The goal of the neatmaps
package is to simplify the exploratory data
analysis process for multiple network data sets with the help of
heatmaps and consensus clustering. Multiple network data consists of
multiple disjoint networks that share common variables. Ego networks are
an example of such data sets. This package contains tools necessary to
prepare raw multiple network data for analysis, create a heatmap of the
data, perform consensus clustering on the networks’ variables and assess
the stability of associations among variables depicted in the heatmap.

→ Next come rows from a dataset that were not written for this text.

Lemma elect_from_matrix_spec conf l maxseq maxpos k :
  elect_from_matrix conf l maxseq maxpos = k -> k <> -1 ->
  exists t, t ∈ l /\ tp_Ignoredrelay t = false /\ tp_Ignoredreplication t = false /\ tp_Indice t = k /\
    ((0 < maxseq /\ tp_Seq t = maxseq) \/ (maxseq <= 0 /\ 0 < maxpos /\ tp_Pos t = maxpos)).
Proof.
  unfold elect_from_matrix. intros E Hk.
  assert (P1 : forall t less, t ∈ go_sort less l -> t ∈ l) by (intros t less; by rewrite go_sort_perm).
  destruct (0 <? maxseq) eqn:Es; bool_prop.
  - apply pick_highest_spec in E as (t & Hin & ? & ? & ? & ?); [|done]. exists t. split_and!; eauto.
  - destruct (0 <? maxpos) eqn:Ep; bool_prop; [|congruence].
    apply pick_highest_spec in E as (t & Hin & ? & ? & ? & ?); [|done].
    rewrite go_sort_perm in Hin. exists t. split_and!; eauto 10.
Qed.

Lemma sum_seq_nonneg l : 0 <= sum_seq l.
Proof.
  unfold sum_seq. assert (G : forall a, 0 <= a -> 0 <= fold_left (fun a v => u64 (a + v)) l a).
  { induction l as [|v l IH]; intros a Ha; simpl; [done|]. apply IH. apply u64_range. }
  by apply G.
Qed.

Lemma election_rank_nonneg c h x seq pos : election_rank c h x = Some (seq, pos) -> 0 <= seq.
Proof.
  unfold election_rank. intros E. destruct (negb (compared _ _)); [done|].
  destruct (cl_master c); [|done]. cbn [mbind option_bind] in E.
  destruct (own_channel _) as [ss|].
  - destruct (binlog_coordinate _); [|done]. cbn [mbind option_bind] in E.
    destruct (slave_seqnos _ _ _); [|done]. injection E as <- _. apply sum_seq_nonneg.
  - destruct (negb _); [done|]. destruct (binlog_coordinate _); [|done]. injection E as <- _. lia.
Qed.
End Sound.

(** ** Switchover candidates *)

(** The further conditions of a switchover, where the master is alive. *)
Definition SwitchElectable (c : Cluster) (h : loc -> ServerMonitor) (x : loc) : Prop :=
  let conf := cl_Conf c in
  exists m ss, cl_master c = Some m /\ own_channel (h x) = Some ss /\
    (Conf_SwitchLowerRelease conf = false ->
       exists sv mv, srv_DBVersion (h x) = Some sv /\ srv_DBVersion (h m) = Some mv /\
                     lower_release sv mv = false) /\
    (Conf_CheckBinFilter conf = true -> IsEqualBinlogFilters (h m) (h x) = true) /\
    (Conf_CheckReplFilter conf = true -> IsEqualReplicationFilters (h m) (h x) = true) /\
    (Conf_RplChecks conf = true -> ni_Valid (ss_SecondsBehindMaster ss) = true /\
       (Conf_SwitchGtidCheck conf = true -> IsCurrentGTIDSync (h x) (h m) = true) /\
       (Conf_SwitchSync conf = true -> srv_HaveSemiSync (h x) = true ->
        srv_SemiSyncSlaveStatus (h x) = true)) /\
    srv_IsMaxscale (h x) = false.

Definition switch_ok (c : Cluster) (h : loc -> ServerMonitor) (x : loc) : Prop :=
  Electable c h x /\ SwitchElectable c h x /\
  srv_IsFull (h x) = false /\ srv_IsRelay (h x) = false /\ HasBinlog (h x) = true /\
  (Conf_MultiMaster (cl_Conf c) = true -> srv_State (h x) <> stateMaster).

Section Switch.
Context `{Env} `{GoSort} `{GoRange}.

Lemma ForSwitchover_sound x w w' :
  isSlaveElectableForSwitchover x w = (Ret true, w') ->
  SwitchElectable (w_cluster w) (w_heap w) x /\ w' = w.
Proof.
  unfold isSlaveElectableForSwitchover. intros E. inv_bind E. inv_bind E. inv_pure.
  destruct (negb _); [inv_pure; discriminate|]. destruct (own_channel _) as [ss|] eqn:Es; [|inv_pure; discriminate].
  apply bind_ret in E as (m & w1 & Hd & E). inv_pure. apply bind_ret in E as (low & w1 & Hlow & E).
  assert (Hl : w1 = w /\ (low = false -> Conf_SwitchLowerRelease (cl_Conf (w_cluster w)) = false ->
            exists sv mv, srv_DBVersion (w_heap w x) = Some sv /\ srv_DBVersion (w_heap w m) = Some mv /\
                          lower_release sv mv = false)).
  { destruct (Conf_SwitchLowerRelease _); simpl in Hlow; [by inv_pure|]. inv_run Hlow. split; [done|].
    intros ? _. eauto. }
  destruct Hl as [-> Hl].
  inv_run E; simplify_eq; try discriminate.
  split; [|done]. exists m, ss. split; [done|]. split; [done|]. split; [by apply Hl|].
  split; [|split; [|split; [intros Hr; split; [|split]|]]]; intros; bool_prop;
    repeat match goal with Hb : ?b = true |- _ => rewrite Hb in *; clear Hb end;
    rewrite ?andb_true_r, ?andb_true_l in *; bool_prop; done.
Qed.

# To install neatmaps, simply run the following code:
install.packages('neatmaps')
Below is an example of how to use the key functions in the neatmaps
package on a simulated network dataset. Run this code locally to produce
the plots.
First, load the package and format the network data using the
netsDataFrame
function. This function has four inputs: an nxp
data frame of n networks described by p graph attributes
(e.g. density), an *nxm*k data frame of n networks, their m
nodes and k variables describing these nodes (e.g. age of node, in a
social network context), a data frame containing the undirected
adjacensy matrix and a string defining the aggregation function used to
summarize the node variable data.
The data frame is then passed to the neatmap
function. The data is
scaled using the ecdf
method, and the maximum number of clusters among
the aggregated variables to be considered by consensus clusterting is
set to five. For each iteration of consensus clustering, 1000 bootstrap
repititons are computed.
library(neatmaps)
set.seed(215)
df <- netsDataFrame(network_attr_df,
node_attr_df,
edge_df)
neat_res <- neatmap(df, scale_df = "ecdf", max_k = 5, reps = 1000,
xlab = "vars", ylab = "nets", xlab_cex = 1, ylab_cex = 1)

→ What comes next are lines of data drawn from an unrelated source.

(* ===== verification/Failover.v ===== *)
(** * Failover and switchover (cluster/cluster_fail.go, cluster_bash.go, prx.go)

    The change of master: election, freeze of the old master (switchover), wait
    for the relay logs, crash report, promotion, demotion of the old master and
    redirection of the slaves. [MasterFailover] is cut in the phases its source
    comments name. *)

From Stdlib Require Import ZArith Lia Bool Permutation Ascii String.
From stdpp Require Import base list gmap strings functions.
From S2P Require Import Prelude GoLib Gtid Version StateMachine Crash DelayStat Config Server Cluster Demo ServerOps Refresh Election.

Local Open Scope string_scope.
Local Open Scope list_scope.
Local Open Scope Z_scope.

Section Ops.
Context `{Env} `{GoSort} `{GoRange}.

(** ** Hooks *)

Definition fail_type (fail : bool) : string := if negb fail then "switchover" else "failover".

Definition failover_script (path : string) (fail : bool) : M unit :=
  whenM (negb (path =? "")%string)
    (c ← get_cluster;
     ol ← deref (cl_oldMaster c);
     ml ← deref (GetMaster c);
     o ← load ol;
     m ← load ml;
     call (run_script path [srv_Host o; srv_Host m; srv_Port o; srv_Port m;
                            srv_MxsServerName o; srv_MxsServerName m; fail_type fail])).

Definition failoverPreScript (fail : bool) : M unit :=
  conf ← get_conf; failover_script (Conf_PreScript conf) fail.
Definition failoverPostScript (fail : bool) : M unit :=
  conf ← get_conf; failover_script (Conf_PostScript conf) fail.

Next, the heatmap is plotted.
neat_res$heatmap
Finally, the results of the consensus clustering are visualized to identify the stable clusters of variables in the heatmap. The consensus matrices are presented first, followed by the ECDFs of the consensus matrices and finally the relative change in ECDF of consecutive iterations of the consensus clustering algorithm.
consensusMap(neat_res)
consensusECDF(neat_res)
consensusChangeECDF(neat_res)
These results indicate that there are likely four distinct clusters among the aggregated network variables, since the consensus matrix with four clusters offers the shapest contrasts between clusters, it’s ECDF most closely resembles that of an indicator function, and because of the elbow in the relative change of the ECDF occurs when there are four clusters.
Further documentation is available on CRAN.